Die Uhr ging auf Mittag zu. Wachwechsel im Krankenhaus. Meine Schwiegermutter lag im Sterben.

In den letzten beiden Tagen hatten wir uns geschworen, die Sprache des anderen zu lernen. Ich hatte mir Lernkassetten bei Kiepert gekauft, sie fing an mit Händen und Füssen und einem Lächeln mit den Krankenschwestern zu kommunizieren. Die Schmerzen waren groß geworden, unerträglich, ihr Körper bäumte sich auf. Der Krebs war überall. Das Morphium wirkte in der Dosis nicht mehr. Ich rannte in das Schwesternzimmer, es war gerade Pause, Kaffee dampfte auf dem Tisch. Der eine Chefarzt war schon gegangen, der neue noch nicht da. Ein Machtvakuum.
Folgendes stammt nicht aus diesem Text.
(** What becomes of a reply that answers an outstanding call. *)
Lemma reply_delivered msg route s c cs t u w :
  is_method_return msg || is_error msg = true -> reply_serial msg = Some s ->
  entry w route s = Some (c, cs, t) -> connected c u (mux w) ->
  let r := match clone_reply_with_serial msg cs with Ok m => m | Err _ => msg end in
  let w' := (handle_bus_message msg route w).2 in
  log w' = log w ++ [EvDeliver c r] /\ entry w' route s = None /\ clients (mux w') = clients (mux w).
Proof.
  intros Hty Hs He (info & Hi & _). destruct (reply_is_no_signal msg Hty) as [Hsig Hnoc].
  cbv zeta. unfold handle_bus_message. rewrite Hnoc, Hty, Hsig. unfold handle_bus_reply.
  pose proof (handle_reply_run msg route s w Hs) as Hr. rewrite He in Hr.
  set (w1 := mkWorld _ (log w)) in Hr.
  destruct (register_handle_run msg c w1) as [p Hp].
  set (w2 := mkWorld _ (log w1)) in Hp.
  set (r := match clone_reply_with_serial msg cs with Ok m => m | Err _ => msg end).
  erewrite bind_run; [| erewrite bind_run; [| exact Hr]; cbn [fmap option_fmap option_map fst];
    erewrite bind_run; [| exact Hp]; erewrite bind_run; [| reflexivity];
    change (clients (mux w2)) with (clients (mux w)); rewrite Hi; apply send_to_open].
  cbn [ret snd log mux]. split_and!; [done | | done].
  unfold entry. cbn. unfold serials_pending. by rewrite lookup_delete_eq.
Qed.

Lemma forward_sends_one c msg route w :
  (forward_method_call c msg route w).1 = Ok tt ->
  exists m, log (forward_method_call c msg route w).2 = log w ++ [EvSend route m].
Proof.
  destruct (forward_method_call c msg route w) as [r w'] eqn:Ef. cbn [fst snd]. intros ->.
  apply forward_spec in Ef. destruct (next (gen route w)) as [g fs].
  destruct Ef as (_ & _ & m & _ & Hlog & _). eauto.
Qed.

(** C5. A call and its reply, end to end: a call of a connected client to another
    service goes out on the bus its destination is routed to; whatever reply
    or error the bus then sends to the serial that went out is delivered to
    that client and nobody else, answering the client's own serial, with
    the other header fields, the signature and the body the bus sent; and the
    call is settled. *)
Theorem call_reply_roundtrip c u msg w :
  connected c u (mux w) -> is_method_call msg = true -> is_dbus_daemon_call msg = false ->
  (forall r, 0 <= counter (gen r w) < u32_modulus) ->
  let route := Routing.route_for (default "" (destination_str msg)) (table (mux w)) in
  (forward_method_call c msg route w).1 = Ok tt ->
  let w1 := (handle_client_message c msg w).2 in
  exists m, log w1 = log w ++ [EvSend route m] /\
  forall reply r,
    is_method_return reply || is_error reply = true -> reply_serial reply = Some (serial m) ->
    clone_reply_with_serial reply (serial msg) = Ok r ->
    let w2 := (handle_bus_message reply route w1).2 in
    log w2 = log w1 ++ [EvDeliver c r] /\ entry w2 route (serial m) = None /\
    msg_fields r = set_reply_serial (Some (serial msg)) (msg_fields reply) /\
    body_bytes r = body_bytes reply /\ signature r = signature reply.
Proof.
  intros Hc Hm Hd Hg route Hf. cbv zeta.
  assert ((handle_client_message c msg w).2 = (forward_method_call c msg route w).2) as ->.
  { unfold handle_client_message. rewrite Hd, Hm. cbn [andb].
    unfold bind, router_route_for, get. fold route.
    destruct (forward_method_call c msg route w) as [[[]|e] w1]; [done | done]. }
  destruct (forward_sends_one c msg route w Hf) as [m Hlog]. exists m. split; [done |].
  pose proof (forward_effect c msg route w (Hg route)) as He. pose proof (forward_frame c msg route w) as Hfr.
  destruct (forward_method_call c msg route w) as [r0 w1]. cbn [fst snd] in *. subst r0.
  destruct He as (evs & Hlog' & _ & m' & t & Hs & _ & _ & _ & _ & Hent).
  rewrite Hlog in Hlog'. apply app_inv_head in Hlog' as <-. injection Hs as <-.
  specialize (Hent route (serial m)). rewrite decide_True in Hent by done.
  intros reply r Hty Hrs Hcl.
  destruct (reply_delivered reply route (serial m) c (serial msg) t u w1 Hty Hrs Hent) as (H1 & H2 & _).
  { unfold connected. by rewrite Hfr. }
  rewrite Hcl in H1. split_and!; [done | done | | |]; by apply clone_reply_ok in Hcl as (? & ? & ?).
Qed.
Lemma remove_upstream_inv slack w route rule :
  rules_inv slack w -> 0 < slack route rule ->
  rules_inv (shift slack route rule (-1)) (remove_upstream route rule w).2.
Proof.
  intros Hw Hpos. pose proof (users_nonneg rule (clients (mux w))) as Hu. pose proof (decrement_spec (bus_key route) rule _ (ri_counts _ _ Hw)) as Hi.
  pose proof (ri_users _ _ Hw route rule) as Hus.
  unfold remove_upstream, bind, update, ret.
  destruct (decrement (bus_key route) rule (match_rule_refcount (mux w))) as [rc last].
  destruct Hi as (Hok & -> & Hc).
  set (evs := if bool_decide (referenced route rule (mux w) = 1%nat)
              then [EvCall route (CallRemoveMatch rule)] else []).
  assert (rules_inv (shift slack route rule (-1)) (mkWorld (with_refcount rc (mux w)) (log w ++ evs))) as Hgoal.
  { apply (rules_inv_refcount slack); [done | done | |]; intros r x; unfold shift; rewrite Hc;
      rewrite (decide_ext _ _ _ _ (key_eq r x route rule)); fold (referenced r x (mux w)); unfold evs.
    - case_bool_decide; unfold net; simpl; repeat case_decide; simplify_eq; lia || congruence.
    - case_decide; simplify_eq; lia. }
  unfold evs in Hgoal. fold (referenced route rule (mux w)).
  case_bool_decide; cbn [call_method snd]; [done |]. by rewrite app_nil_r in Hgoal.
Qed.

Lemma rules_inv_ext slack slack' w :
  (forall r x, slack' r x = slack r x) -> rules_inv slack w -> rules_inv slack' w.
Proof.
  intros Hs [H1 H2 H3 H4]. split; try done. intros r x. specialize (H4 r x). specialize (Hs r x). lia.
Qed.

(** A client's rules change. *)
Lemma rules_inv_client slack slack' c info info' w :
  rules_inv slack w -> clients (mux w) !! c = Some info -> NoDup (rule_strings (match_rules info')) ->
  (forall r x, use_count x info' - use_count x info = slack r x - slack' r x) ->
  rules_inv slack' (mkWorld (with_clients (<[c := info']> (clients (mux w))) (mux w)) (log w)).
Proof.
  intros [H1 H2 H3 H4] Hc Hnd Hs. split; cbn [mux log clients with_clients match_rule_refcount]; try done.
  - intros c' i. rewrite lookup_insert_Some. intros [[-> <-]|[_ Hi]]; [done | by eapply H2].
  - intros r x. rewrite (users_set x c info) by done. specialize (H4 r x). specialize (Hs r x).
    unfold referenced in *. cbn [match_rule_refcount with_clients]. lia.
Qed.

(** ** The rules of one client *)

Lemma process_pair_string k v r r' : process_pair k v r = Ok r' -> rule_string r' = rule_string r.
Proof.
  unfold process_pair, arg_path_slice. intros Hp.
  repeat (case_match; [by simplify_eq |]).
  destruct (starts_with k "arg" && ends_with k "path");
    [| destruct (starts_with k "arg"); [| by simplify_eq]];
    destruct (arg_index k _); by simplify_eq/=.
Qed.
(** The exchange on chunks, from the exchange on the whole string. *)
Lemma external_auth_chunks `{ZB : Zbus} (server_guid : string) (own_uid : Z)
    (hex_decode : string -> result string string) (hex_encode : string -> string)
    (challenge negotiate : bool) (uid : Z) (rest : string) (ins : list (result IoError string)) :
  (forall s, hex_decode (hex_encode s) = Ok s) ->
  (forall s, all_chars hex_char (hex_encode s) = true) ->
  0 <= uid < u32_modulus ->
  Forall good_chunk ins ->
  arrived ins = client_script challenge negotiate (encode_uid hex_encode uid) +:+ rest ->
  exists a c,
    authenticate_server server_guid own_uid hex_decode (fun _ => None) ins = Some (Ok a, c) /\
    ar_uid a = uid /\
    ar_buffered_data a +:+ arrived (br_in (reader c)) = rest /\
    written c = server_script challenge negotiate server_guid /\
    Forall good_chunk (br_in (reader c)).
Proof.
  intros Hhex Halpha Hu Hg Hins.
  destruct (auth_chunks_agree server_guid own_uid hex_decode (fun _ => None) ins Hg)
    as ([r c] & y & Hx & Hy & Hw & Hg' & Hr).
  rewrite Hins, (authenticate_plain_script server_guid own_uid hex_decode hex_encode Hhex Halpha) in Hy
    by done.
  injection Hy as <-. simpl in *. destruct r as [a|e]; [| done]. destruct Hr as [Hu' Hb].
  by exists a, c.
Qed.

(** Any UID is accepted: whichever UID a client claims - in the AUTH line or
    in answer to the DATA challenge, with or without negotiating file
    descriptors, its bytes arriving in any pieces - the server answers OK (and
    AGREE_UNIX_FD) and reports that UID, and hands over exactly the bytes that
    follow BEGIN.  The UID of the peer's socket does not take part in it, though
    the module says that EXTERNAL authenticates by socket credentials. *)
Lemma external_auth_any_uid `{ZB : Zbus} (server_guid : string) (own_uid : Z)
    (hex_decode : string -> result string string) (hex_encode : string -> string)
    (challenge negotiate : bool) (uid : Z) (rest : string) (ins : list (result IoError string)) :
  (forall s, hex_decode (hex_encode s) = Ok s) ->
  (forall s, all_chars hex_char (hex_encode s) = true) ->
  0 <= uid < u32_modulus ->
  Forall good_chunk ins ->
  arrived ins = client_script challenge negotiate (encode_uid hex_encode uid) +:+ rest ->
  exists a c,
    authenticate_server server_guid own_uid hex_decode (fun _ => None) ins = Some (Ok a, c) /\
    ar_uid a = uid /\
    ar_buffered_data a +:+ arrived (br_in (reader c)) = rest /\
    written c = server_script challenge negotiate server_guid.
Proof.
  intros Hhex Halpha Hu Hg Hins.
  destruct (external_auth_chunks server_guid own_uid hex_decode hex_encode challenge negotiate uid rest ins
    Hhex Halpha Hu Hg Hins) as (a & c & Ha & Hu' & Hb & Hw & _). by exists a, c.
Qed.

(** ** Examples *)

(** A hex codec. *)
Definition hex_digit (n : N) : ascii := ascii_of_N (if n <? 10 then 48 + n else 87 + n)%N.

Fixpoint simple_hex_encode (s : string) : string :=
  match s with
  | EmptyString => ""
  | String a s' =>
      String (hex_digit (N_of_ascii a / 16)%N)
        (String (hex_digit (N_of_ascii a mod 16)%N) (simple_hex_encode s'))
  end.

Definition hex_val (a : ascii) : option N :=
  let n := N_of_ascii a in
  if (48 <=? n)%N && (n <=? 57)%N then Some (n - 48)%N
  else if (97 <=? n)%N && (n <=? 102)%N then Some (n - 87)%N
  else None.

Fixpoint simple_hex_decode (s : string) : result string string :=
  match s with
  | EmptyString => Ok ""
  | String a (String b s') =>
      match hex_val a, hex_val b with
      | Some x, Some y =>
          match simple_hex_decode s' with
          | Ok r => Ok (String (ascii_of_N (16 * x + y)%N) r)
          | Err e => Err e
          end
      | _, _ => Err "Invalid character"
      end
  | String _ EmptyString => Err "Odd number of digits"
  end.

Lemma simple_hex_byte a :
  exists x y, hex_val (hex_digit (N_of_ascii a / 16)%N) = Some x /\
    hex_val (hex_digit (N_of_ascii a mod 16)%N) = Some y /\ ascii_of_N (16 * x + y)%N = a /\
    hex_char (hex_digit (N_of_ascii a / 16)%N) = true /\ hex_char (hex_digit (N_of_ascii a mod 16)%N) = true.
Proof. destruct a as [[] [] [] [] [] [] [] []]; vm_compute; eauto 10. Qed.
(* ===== verification/Client.v ===== *)
(** * Client connections (src/src/client.rs)

    [ClientHandler]: accepting a client, framing the messages it sends, and the
    task that runs both directions of its socket.  The read side is a future
    that [select!] polls: it is modelled as the state it holds between polls,
    with the steps of a task (bytes arriving, a poll of the read, a message to
    send) in any order.  Sizes are [u32]s that wrap around, as in a release
    build; an index out of range is a panic. *)

From S2P Require Import Prelude RustStr Zbus SimpleZbus Errors Message Auth.
From Stdlib Require Import Ascii.

#[local] Open Scope Z_scope.

(** ** Data *)

(** [cc_tx] is the room in the connection's channel; [None] when nobody
    receives from it any more. *)
Record ClientConnection := mkClientConnection {
  cc_id : Z;
  cc_unique_name : string;
  cc_owned_names : gset string;
  cc_tx : option nat;
  cc_uid : Z;
  cc_pid : option Z;
  cc_gid : Z;
}.

Definition cc_with_names (names : gset string) (self : ClientConnection) : ClientConnection :=
  mkClientConnection (cc_id self) (cc_unique_name self) names (cc_tx self) (cc_uid self) (cc_pid self) (cc_gid self).

Definition add_owned_name (name : string) (self : ClientConnection) : ClientConnection :=
  cc_with_names ({[name]} ∪ cc_owned_names self) self.

Definition remove_owned_name (name : string) (self : ClientConnection) : bool * ClientConnection :=
  (bool_decide (name ∈ cc_owned_names self), cc_with_names (cc_owned_names self ∖ {[name]}) self).

(** [self.tx.send(msg).await]: [None] while the call waits for room. *)
Definition cc_send `{ZB : Zbus} (self : ClientConnection) : option (result Error ClientConnection) :=
  match cc_tx self with
  | None => Some (Err (Errors.Client Disconnected))
  | Some O => None
  | Some (S room) =>
      Some (Ok (mkClientConnection (cc_id self) (cc_unique_name self) (cc_owned_names self) (Some room)
                  (cc_uid self) (cc_pid self) (cc_gid self)))
  end.

Definition cc_is_closed (self : ClientConnection) : bool :=
  match cc_tx self with None => true | Some _ => false end.
Lemma rules_ok_input i : input_preserves rules_ok i.
Proof.
  destruct i as [[h|e]|h|route [[msg|]|e]|c msg|]; constructor.
  - apply preserves_modify. intros s [Hok Hn]. split; [done |]. cbn [clients with_clients].
    intros c i. rewrite lookup_insert_Some. intros [[_ <-]|[_ Hi]]; [constructor | by eapply Hn].
  - apply rules_ok_disconnect.
  - apply preserves_bus_message; [apply _ .. |]. by apply preserves_handle_reply; apply _.
  - apply preserves_client_message; [intros; apply preserves_forward; apply _ |].
    apply preserves_dbus_method; [apply preserves_forward; apply _ | | | |].
    + apply preserves_request_name; apply _.
    + apply preserves_release_name; apply _.
    + apply rules_ok_add_match.
    + apply rules_ok_remove_match.
  - apply preserves_cleanup; [apply _ |]. unfold router_cleanup_expired. walk.
Qed.

(** *** Rules as they were parsed *)

Lemma parsed_rules_ext s s' :
  (forall c, match_rules <$> clients s' !! c = match_rules <$> clients s !! c) -> parsed_rules s -> parsed_rules s'.
Proof.
  intros Hc Hs c info r Hi. specialize (Hc c). rewrite Hi in Hc.
  destruct (clients s !! c) as [i|] eqn:Ei; [| done]. injection Hc as ->. by eapply Hs.
Qed.

#[local] Ltac parsed_frame := intros x s; by apply parsed_rules_ext.

#[local] Instance parsed_rules_table : Tolerates with_table parsed_rules.
Proof. parsed_frame. Qed.
#[local] Instance parsed_rules_serial_map : Tolerates with_serial_map parsed_rules.
Proof. parsed_frame. Qed.
#[local] Instance parsed_rules_conn route : Tolerates (with_conn route) parsed_rules.
Proof. parsed_frame. Qed.
#[local] Instance parsed_rules_name_queue : Tolerates with_name_queue parsed_rules.
Proof. parsed_frame. Qed.
#[local] Instance parsed_rules_portal : Tolerates with_portal parsed_rules.
Proof. parsed_frame. Qed.
#[local] Instance parsed_rules_refcount : Tolerates with_refcount parsed_rules.
Proof. parsed_frame. Qed.

Lemma parsed_rules_client f :
  (forall i r, r ∈ rules (match_rules (f i)) -> r ∈ rules (match_rules i) \/ rule_ok r) ->
  ToleratesClient f parsed_rules.
Proof.
  intros Hf c s Hs c' i' r. cbn [clients with_clients]. rewrite lookup_alter_Some.
  intros [(<- & i & Hi & ->)|[_ Hi]]; [| by eapply Hs]. intros [Hr|Hr]%Hf; [by eapply Hs | done].
Qed.

#[local] Instance parsed_rules_add_owned name : ToleratesClient (add_owned name) parsed_rules.
Proof. apply parsed_rules_client. auto. Qed.
#[local] Instance parsed_rules_drop_owned name : ToleratesClient (drop_owned name) parsed_rules.
Proof. apply parsed_rules_client. auto. Qed.

Lemma parsed_rules_add_match c msg : preserves parsed_rules (handle_add_match c msg).
Proof.
  unfold handle_add_match, install_rule. apply preserves_with_body. intros rule.
  destruct (parse rule) as [r|e] eqn:Hp; [| walk].
  assert (ToleratesClient (fun info => with_match_rules (cmr_add r (match_rules info)) info) parsed_rules) as Ht.
  { apply parsed_rules_client. intros i r'. cbn [match_rules with_match_rules]. unfold cmr_add. case_match; [| by left].
    cbn [rules]. rewrite elem_of_app, list_elem_of_singleton. intros [?| ->]; [by left | right]. by eapply parse_ok. }
  apply preserves_bind; [| intros; walk]. intros w Hw. by apply Ht.
Qed.

Lemma parsed_rules_remove_match c msg : preserves parsed_rules (handle_remove_match c msg).
Proof.
  unfold handle_remove_match. apply preserves_with_body. intros rule w Hw.
  set (rest := fun removed : bool => if negb removed then _ else _).
  assert (forall b, preserves parsed_rules (rest b)) as Hrest by (intros b; unfold rest; walk).
  unfold bind at 1, get. destruct (clients (mux w) !! c) as [info|] eqn:Hc; [| by apply Hrest].
  destruct (cmr_remove rule (match_rules info)) as [rs removed] eqn:Hr. injection Hr as <- _.
  apply Hrest. intros c' i' r. cbn [mux clients with_clients]. rewrite lookup_alter_Some.
  intros [(<- & i & Hi & ->)|[_ Hi]]; [| by eapply Hw]. cbn [match_rules with_match_rules rules].
  intros [_ Hin]%list_elem_of_filter. exact (Hw _ _ _ Hc Hin).
Qed.

Lemma parsed_rules_input i : input_preserves parsed_rules i.
Proof.
  destruct i as [[h|e]|h|route [[msg|]|e]|c msg|]; constructor.
  - apply preserves_modify. intros s Hs c i r. cbn [clients with_clients].
    rewrite lookup_insert_Some. intros [[_ <-]|[_ Hi]]; [by intros ?%elem_of_nil | by eapply Hs].
  - unfold disconnect_client. apply preserves_bind; [walk | intros cs]. case_match.
    apply preserves_bind.
    + apply preserves_modify. intros s Hs c i r. cbn [clients with_clients].
      rewrite lookup_delete_Some. intros [_ Hi]. by eapply Hs.
    + intros _. apply preserves_bind; [apply preserves_release_rules; apply _ |]. intros _. apply preserves_leave; apply _.
  - apply preserves_bus_message; [apply _ .. |]. by apply preserves_handle_reply; apply _.
  - apply preserves_client_message; [intros; apply preserves_forward; apply _ |].
    apply preserves_dbus_method; [apply preserves_forward; apply _ | | | |].
    + apply preserves_request_name; apply _.
    + apply preserves_release_name; apply _.
    + apply parsed_rules_add_match.
    + apply parsed_rules_remove_match.
  - apply preserves_cleanup; [apply _ |]. unfold router_cleanup_expired. walk.
Qed.

(** The rules of clients are rules that were parsed, whatever comes in. *)
Lemma reachable_rules_parsed inputs w : parsed_rules (mux w) -> parsed_rules (mux (run inputs w).2).
Proof. apply (preserves_run parsed_rules). apply Forall_true. apply parsed_rules_input. Qed.

(** ** Serials *)

Lemma serials_ok_ext s s' : router s' = router s -> serials_ok s -> serials_ok s'.
Proof. unfold serials_ok, serials_pending, conn. by intros ->. Qed.

#[local] Ltac serials_frame := intros x s; by apply serials_ok_ext.

#[export] Instance serials_ok_table : Tolerates with_table serials_ok.
Proof. intros t s (Hg & Hp & Ht). split_and!; [| done | done]. intros route. apply (Hg route). Qed.
#[export] Instance serials_ok_refcount : Tolerates with_refcount serials_ok.
Proof. serials_frame. Qed.
#[export] Instance serials_ok_name_queue : Tolerates with_name_queue serials_ok.
Proof. serials_frame. Qed.
#[export] Instance serials_ok_portal : Tolerates with_portal serials_ok.
Proof. serials_frame. Qed.
#[export] Instance serials_ok_clients : Tolerates with_clients serials_ok.
Proof. serials_frame. Qed.
#[export] Instance serials_ok_client f : ToleratesClient f serials_ok.
Proof. intros c s. apply (tolerates (write := with_clients)). Qed.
Keiner fühlte sich zuständig, die Dosis höher zu setzen, um die Schmerzen zu nehmen. ich wusste nicht, dass das das Ende bedeuten würde, ich wusste nur, die Schmerzen mussten weg. Ich brachte die Schwester dazu, das Morphium höher zu dosieren, und damit meine Schwiegermutter um. Nur 53 Jahre war sie alt geworden, viel zu kurz. Wir hatten ihr nicht mehr helfen können, aber wir waren dabei gewesen und hatten alles gegeben. Es war ein trauriges Erlebnis, nicht schön, Worte fehlen mir noch heute, fast 20 Jahre später, aber es war ein Stück Leben, das sich in meine Erinnerung gebrannt hat und noch gegenwärtig ist.